Directions :: Set down each entry exactly as it stands, without altering a single character.

Data for processing ::
───

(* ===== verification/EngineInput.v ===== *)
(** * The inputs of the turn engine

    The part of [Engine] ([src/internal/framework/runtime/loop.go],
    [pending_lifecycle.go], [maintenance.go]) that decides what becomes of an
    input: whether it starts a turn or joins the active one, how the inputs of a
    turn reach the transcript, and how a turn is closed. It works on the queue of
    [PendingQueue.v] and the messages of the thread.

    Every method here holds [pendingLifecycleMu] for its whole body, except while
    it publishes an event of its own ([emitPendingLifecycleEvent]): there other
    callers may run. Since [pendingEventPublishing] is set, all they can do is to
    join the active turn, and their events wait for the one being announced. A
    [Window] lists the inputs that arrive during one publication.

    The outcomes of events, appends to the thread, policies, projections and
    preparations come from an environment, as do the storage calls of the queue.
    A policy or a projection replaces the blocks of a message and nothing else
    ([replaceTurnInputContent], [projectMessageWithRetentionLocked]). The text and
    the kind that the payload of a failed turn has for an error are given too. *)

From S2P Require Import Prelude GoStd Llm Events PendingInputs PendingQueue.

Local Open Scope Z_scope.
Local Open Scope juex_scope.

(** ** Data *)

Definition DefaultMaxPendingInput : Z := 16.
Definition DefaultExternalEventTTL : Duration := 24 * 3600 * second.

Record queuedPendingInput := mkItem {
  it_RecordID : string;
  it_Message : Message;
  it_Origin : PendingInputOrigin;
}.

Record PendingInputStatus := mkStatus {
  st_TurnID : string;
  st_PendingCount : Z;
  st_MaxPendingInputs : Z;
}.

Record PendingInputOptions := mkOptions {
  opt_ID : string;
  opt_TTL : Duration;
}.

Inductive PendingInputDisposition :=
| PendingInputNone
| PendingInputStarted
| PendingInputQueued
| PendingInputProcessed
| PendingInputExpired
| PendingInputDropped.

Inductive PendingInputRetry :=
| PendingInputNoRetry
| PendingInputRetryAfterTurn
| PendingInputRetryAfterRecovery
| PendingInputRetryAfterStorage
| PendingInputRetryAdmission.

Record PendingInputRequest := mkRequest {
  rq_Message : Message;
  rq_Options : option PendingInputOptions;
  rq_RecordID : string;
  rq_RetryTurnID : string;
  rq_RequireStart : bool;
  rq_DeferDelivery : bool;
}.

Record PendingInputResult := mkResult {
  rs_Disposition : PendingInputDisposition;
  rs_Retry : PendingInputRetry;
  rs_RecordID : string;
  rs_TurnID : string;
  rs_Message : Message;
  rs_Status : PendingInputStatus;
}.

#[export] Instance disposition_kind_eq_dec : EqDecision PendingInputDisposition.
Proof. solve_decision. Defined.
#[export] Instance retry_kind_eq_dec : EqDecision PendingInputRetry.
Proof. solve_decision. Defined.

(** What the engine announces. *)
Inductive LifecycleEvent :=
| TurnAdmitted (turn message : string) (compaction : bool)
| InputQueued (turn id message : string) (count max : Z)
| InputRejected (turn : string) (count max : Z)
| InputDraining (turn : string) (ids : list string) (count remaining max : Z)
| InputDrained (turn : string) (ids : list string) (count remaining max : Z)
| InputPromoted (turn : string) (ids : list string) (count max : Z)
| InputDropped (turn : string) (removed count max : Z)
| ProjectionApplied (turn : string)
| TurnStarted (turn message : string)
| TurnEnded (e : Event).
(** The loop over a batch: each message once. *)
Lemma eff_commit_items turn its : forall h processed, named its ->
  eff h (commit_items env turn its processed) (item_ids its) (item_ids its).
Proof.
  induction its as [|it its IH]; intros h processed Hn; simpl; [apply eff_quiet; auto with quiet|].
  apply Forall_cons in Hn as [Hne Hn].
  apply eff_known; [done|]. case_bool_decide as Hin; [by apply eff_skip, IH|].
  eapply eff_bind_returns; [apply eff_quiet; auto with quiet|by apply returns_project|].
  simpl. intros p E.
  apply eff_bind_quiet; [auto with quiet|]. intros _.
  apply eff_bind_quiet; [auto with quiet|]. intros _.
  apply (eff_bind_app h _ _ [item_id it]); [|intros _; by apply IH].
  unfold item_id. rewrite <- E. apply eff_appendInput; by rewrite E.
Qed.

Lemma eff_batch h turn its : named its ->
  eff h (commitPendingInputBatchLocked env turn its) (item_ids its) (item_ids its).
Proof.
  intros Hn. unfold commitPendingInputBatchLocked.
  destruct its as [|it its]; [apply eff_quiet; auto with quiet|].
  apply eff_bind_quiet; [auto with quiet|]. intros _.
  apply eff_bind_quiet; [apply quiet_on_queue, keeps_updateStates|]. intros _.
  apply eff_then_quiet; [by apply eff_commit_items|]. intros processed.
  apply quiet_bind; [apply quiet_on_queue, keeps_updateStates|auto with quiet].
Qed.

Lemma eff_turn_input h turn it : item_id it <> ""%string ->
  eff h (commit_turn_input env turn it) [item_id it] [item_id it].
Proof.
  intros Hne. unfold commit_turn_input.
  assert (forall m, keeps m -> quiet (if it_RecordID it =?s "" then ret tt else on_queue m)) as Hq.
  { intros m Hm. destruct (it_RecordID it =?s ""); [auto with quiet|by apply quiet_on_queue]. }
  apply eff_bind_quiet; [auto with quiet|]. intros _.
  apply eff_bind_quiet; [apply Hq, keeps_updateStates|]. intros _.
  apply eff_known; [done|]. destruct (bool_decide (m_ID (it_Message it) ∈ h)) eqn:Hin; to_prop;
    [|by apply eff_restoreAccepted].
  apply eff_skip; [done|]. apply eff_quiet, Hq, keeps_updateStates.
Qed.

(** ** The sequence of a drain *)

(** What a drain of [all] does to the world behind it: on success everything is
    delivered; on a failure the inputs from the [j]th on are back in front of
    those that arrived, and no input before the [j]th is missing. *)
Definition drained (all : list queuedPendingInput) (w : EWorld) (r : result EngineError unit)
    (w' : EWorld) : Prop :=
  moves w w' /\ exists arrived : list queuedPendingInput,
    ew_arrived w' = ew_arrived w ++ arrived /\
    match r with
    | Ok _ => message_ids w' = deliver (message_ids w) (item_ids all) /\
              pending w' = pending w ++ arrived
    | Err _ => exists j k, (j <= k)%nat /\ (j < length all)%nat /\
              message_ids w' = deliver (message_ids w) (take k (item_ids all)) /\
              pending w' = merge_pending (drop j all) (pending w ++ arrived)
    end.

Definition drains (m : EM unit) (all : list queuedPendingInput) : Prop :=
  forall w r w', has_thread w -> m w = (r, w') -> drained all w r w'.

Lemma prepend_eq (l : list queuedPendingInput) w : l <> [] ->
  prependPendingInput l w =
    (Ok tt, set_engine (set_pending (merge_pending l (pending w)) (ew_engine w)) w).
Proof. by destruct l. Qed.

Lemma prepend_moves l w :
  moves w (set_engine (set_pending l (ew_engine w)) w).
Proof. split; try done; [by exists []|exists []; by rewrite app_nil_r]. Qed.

───

Exercise answer ::
(* ===== verification/EngineInput.v ===== *)
(** * The inputs of the turn engine

    The part of [Engine] ([src/internal/framework/runtime/loop.go],
    [pending_lifecycle.go], [maintenance.go]) that decides what becomes of an
    input: whether it starts a turn or joins the active one, how the inputs of a
    turn reach the transcript, and how a turn is closed. It works on the queue of
    [PendingQueue.v] and the messages of the thread.

    Every method here holds [pendingLifecycleMu] for its whole body, except while
    it publishes an event of its own ([emitPendingLifecycleEvent]): there other
    callers may run. Since [pendingEventPublishing] is set, all they can do is to
    join the active turn, and their events wait for the one being announced. A
    [Window] lists the inputs that arrive during one publication.

    The outcomes of events, appends to the thread, policies, projections and
    preparations come from an environment, as do the storage calls of the queue.
    A policy or a projection replaces the blocks of a message and nothing else
    ([replaceTurnInputContent], [projectMessageWithRetentionLocked]). The text and
    the kind that the payload of a failed turn has for an error are given too. *)

From S2P Require Import Prelude GoStd Llm Events PendingInputs PendingQueue.

Local Open Scope Z_scope.
Local Open Scope juex_scope.

(** ** Data *)

Definition DefaultMaxPendingInput : Z := 16.
Definition DefaultExternalEventTTL : Duration := 24 * 3600 * second.

Record queuedPendingInput := mkItem {
  it_RecordID : string;
  it_Message : Message;
  it_Origin : PendingInputOrigin;
}.

Record PendingInputStatus := mkStatus {
  st_TurnID : string;
  st_PendingCount : Z;
  st_MaxPendingInputs : Z;
}.

Record PendingInputOptions := mkOptions {
  opt_ID : string;
  opt_TTL : Duration;
}.

Inductive PendingInputDisposition :=
| PendingInputNone
| PendingInputStarted
| PendingInputQueued
| PendingInputProcessed
| PendingInputExpired
| PendingInputDropped.

Inductive PendingInputRetry :=
| PendingInputNoRetry
| PendingInputRetryAfterTurn
| PendingInputRetryAfterRecovery
| PendingInputRetryAfterStorage
| PendingInputRetryAdmission.

Record PendingInputRequest := mkRequest {
  rq_Message : Message;
  rq_Options : option PendingInputOptions;
  rq_RecordID : string;
  rq_RetryTurnID : string;
  rq_RequireStart : bool;
  rq_DeferDelivery : bool;
}.

Record PendingInputResult := mkResult {
  rs_Disposition : PendingInputDisposition;
  rs_Retry : PendingInputRetry;
  rs_RecordID : string;
  rs_TurnID : string;
  rs_Message : Message;
  rs_Status : PendingInputStatus;
}.

#[export] Instance disposition_kind_eq_dec : EqDecision PendingInputDisposition.
Proof. solve_decision. Defined.
#[export] Instance retry_kind_eq_dec : EqDecision PendingInputRetry.
Proof. solve_decision. Defined.

(** What the engine announces. *)
Inductive LifecycleEvent :=
| TurnAdmitted (turn message : string) (compaction : bool)
| InputQueued (turn id message : string) (count max : Z)
| InputRejected (turn : string) (count max : Z)
| InputDraining (turn : string) (ids : list string) (count remaining max : Z)
| InputDrained (turn : string) (ids : list string) (count remaining max : Z)
| InputPromoted (turn : string) (ids : list string) (count max : Z)
| InputDropped (turn : string) (removed count max : Z)
| ProjectionApplied (turn : string)
| TurnStarted (turn message : string)
| TurnEnded (e : Event).
(** The loop over a batch: each message once. *)
Lemma eff_commit_items turn its : forall h processed, named its ->
  eff h (commit_items env turn its processed) (item_ids its) (item_ids its).
Proof.
  induction its as [|it its IH]; intros h processed Hn; simpl; [apply eff_quiet; auto with quiet|].
  apply Forall_cons in Hn as [Hne Hn].
  apply eff_known; [done|]. case_bool_decide as Hin; [by apply eff_skip, IH|].
  eapply eff_bind_returns; [apply eff_quiet; auto with quiet|by apply returns_project|].
  simpl. intros p E.
  apply eff_bind_quiet; [auto with quiet|]. intros _.
  apply eff_bind_quiet; [auto with quiet|]. intros _.
  apply (eff_bind_app h _ _ [item_id it]); [|intros _; by apply IH].
  unfold item_id. rewrite <- E. apply eff_appendInput; by rewrite E.
Qed.

Lemma eff_batch h turn its : named its ->
  eff h (commitPendingInputBatchLocked env turn its) (item_ids its) (item_ids its).
Proof.
  intros Hn. unfold commitPendingInputBatchLocked.
  destruct its as [|it its]; [apply eff_quiet; auto with quiet|].
  apply eff_bind_quiet; [auto with quiet|]. intros _.
  apply eff_bind_quiet; [apply quiet_on_queue, keeps_updateStates|]. intros _.
  apply eff_then_quiet; [by apply eff_commit_items|]. intros processed.
  apply quiet_bind; [apply quiet_on_queue, keeps_updateStates|auto with quiet].
Qed.

Lemma eff_turn_input h turn it : item_id it <> ""%string ->
  eff h (commit_turn_input env turn it) [item_id it] [item_id it].
Proof.
  intros Hne. unfold commit_turn_input.
  assert (forall m, keeps m -> quiet (if it_RecordID it =?s "" then ret tt else on_queue m)) as Hq.
  { intros m Hm. destruct (it_RecordID it =?s ""); [auto with quiet|by apply quiet_on_queue]. }
  apply eff_bind_quiet; [auto with quiet|]. intros _.
  apply eff_bind_quiet; [apply Hq, keeps_updateStates|]. intros _.
  apply eff_known; [done|]. destruct (bool_decide (m_ID (it_Message it) ∈ h)) eqn:Hin; to_prop;
    [|by apply eff_restoreAccepted].
  apply eff_skip; [done|]. apply eff_quiet, Hq, keeps_updateStates.
Qed.

(** ** The sequence of a drain *)

(** What a drain of [all] does to the world behind it: on success everything is
    delivered; on a failure the inputs from the [j]th on are back in front of
    those that arrived, and no input before the [j]th is missing. *)
Definition drained (all : list queuedPendingInput) (w : EWorld) (r : result EngineError unit)
    (w' : EWorld) : Prop :=
  moves w w' /\ exists arrived : list queuedPendingInput,
    ew_arrived w' = ew_arrived w ++ arrived /\
    match r with
    | Ok _ => message_ids w' = deliver (message_ids w) (item_ids all) /\
              pending w' = pending w ++ arrived
    | Err _ => exists j k, (j <= k)%nat /\ (j < length all)%nat /\
              message_ids w' = deliver (message_ids w) (take k (item_ids all)) /\
              pending w' = merge_pending (drop j all) (pending w ++ arrived)
    end.

Definition drains (m : EM unit) (all : list queuedPendingInput) : Prop :=
  forall w r w', has_thread w -> m w = (r, w') -> drained all w r w'.

Lemma prepend_eq (l : list queuedPendingInput) w : l <> [] ->
  prependPendingInput l w =
    (Ok tt, set_engine (set_pending (merge_pending l (pending w)) (ew_engine w)) w).
Proof. by destruct l. Qed.

Lemma prepend_moves l w :
  moves w (set_engine (set_pending l (ew_engine w)) w).
Proof. split; try done; [by exists []|exists []; by rewrite app_nil_r]. Qed.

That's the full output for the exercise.